No agreement with the Cypriot government in Nicosia is expected until after the departure of Mr. Christofias, who will not be running in elections scheduled for Feb. 17. If necessary, a second round of voting in Cyprus will be held Feb. 24. International creditors want to wait to negotiate a rescue program with the winner, who is likely to be Nicos Anastasiades of the Democratic Rally, a center-right party.

But even then there would be numerous hurdles to overcome before Cyprus could secure a rescue package.

Chancellor Angela Merkel of Germany and some other European leaders face pressure to shield taxpayers from paying the bill for further bailouts during an election year. Meanwhile, the I.M.F. will probably need to be satisfied that the terms of any deal with Cyprus give the country a reasonable chance of paying back its loans.

One of the most potentially explosive issues is whether to force depositors in Cyprus including wealthy Russians to take haircuts, or losses, on their holdings, to help reduce the burden of recapitalizing and restructuring Cypriot banks.

Holders of Greek sovereign bonds were forced to take losses on their holdings, under the most recent terms of Greece’s bailout. But any move to penalize bank depositors, as is under discussion in the case of Cyprus, would be a new twist in the euro bailout narrative. The measure would be sure to unleash opposition from authorities in Cyprus and in other countries with vulnerable banking systems, who would fear a flight of bank deposits to more secure jurisdictions.

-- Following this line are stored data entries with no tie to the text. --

(** The array after the [memset] and the header of a [pack] that passed its
    capacity test. *)
Lemma pack_raw_prologue (m : M) (buf : list byte) (C : Z)
    (k : list byte -> outcome (bool * list byte)) :
  0 <= ByteSize m ->
  is_int C ->
  HEADER_SIZE + ByteSize m < C <= size buf ->
  (buf ← memset buf x00 (to_size_t C);
   buf ← encode_header_raw buf (to_unsigned C) (to_unsigned (ByteSize m));
   k buf)
  = k (header_bytes (ByteSize m)
         ++ replicate (Z.to_nat C - 4) x00 ++ drop (Z.to_nat C) buf).
Proof.
  unfold is_int, INT_MIN, INT_MAX, HEADER_SIZE. intros Hm HC Hcap.
  rewrite to_size_t_small, !to_unsigned_small by lia.
  unfold memset. rewrite (proj2 (Z.leb_le C (size buf))) by lia.
  cbn [mbind outcome_bind].
  rewrite encode_header_raw_Ret;
    [| lia | unfold size; rewrite length_app, length_replicate; lia].
  cbn [mbind outcome_bind]. by rewrite drop_memset by lia.
Qed.

Lemma pack_raw_forward (m : M) (buf written : list byte) (C : Z) (ok : bool) :
  0 < ByteSize m ->
  is_int C ->
  HEADER_SIZE + ByteSize m < C <= size buf ->
  SerializeToArray m (ByteSize m) = (ok, written) ->
  size written <= ByteSize m ->
  pack_raw (holding m) buf C
  = Ret (ok, header_bytes (ByteSize m) ++ written
               ++ replicate (Z.to_nat C - 4 - length written) x00
               ++ drop (Z.to_nat C) buf).
Proof.
  intros Hpos HC Hcap Hser Hw.
  unfold pack_raw, holding; cbn [m_msg].
  rewrite int_add_Ret
    by (unfold is_int, INT_MIN, INT_MAX, HEADER_SIZE in *; lia).
  cbn [mbind outcome_bind].
  rewrite (proj2 (Z.ltb_lt _ C)) by lia.
  rewrite pack_raw_prologue by (done || lia).
  rewrite (proj2 (Z.ltb_lt 0 _) Hpos).
  change (Z.to_nat HEADER_SIZE) with 4%nat.
  unfold size, HEADER_SIZE in *.
  rewrite (serialize_at_Ret m _ written 4 _ ok Hser)
    by (unfold size; rewrite ?length_app, ?length_replicate; simpl; lia).
  do 2 f_equal.
  change (take 4 (header_bytes (ByteSize m) ++ ?l)) with (header_bytes (ByteSize m)).
  do 2 f_equal.
  change (drop (4 + length written) (header_bytes (ByteSize m) ++ ?l))
    with (drop (length written) l).
  rewrite drop_app_le by (rewrite length_replicate; lia).
  by rewrite drop_replicate.
Qed.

But imposing haircuts “would fit nicely into the populist political discussion that has been gaining momentum in creditor countries, especially Germany,” Mujtaba Rahman, an analyst with the Eurasia Group, wrote in a briefing note last week. “This populism reflects concerns about the very integrity of the Cypriot banking system, the nature of the business it has been involved in, and the government and financial system’s proximity to Russia,” he wrote.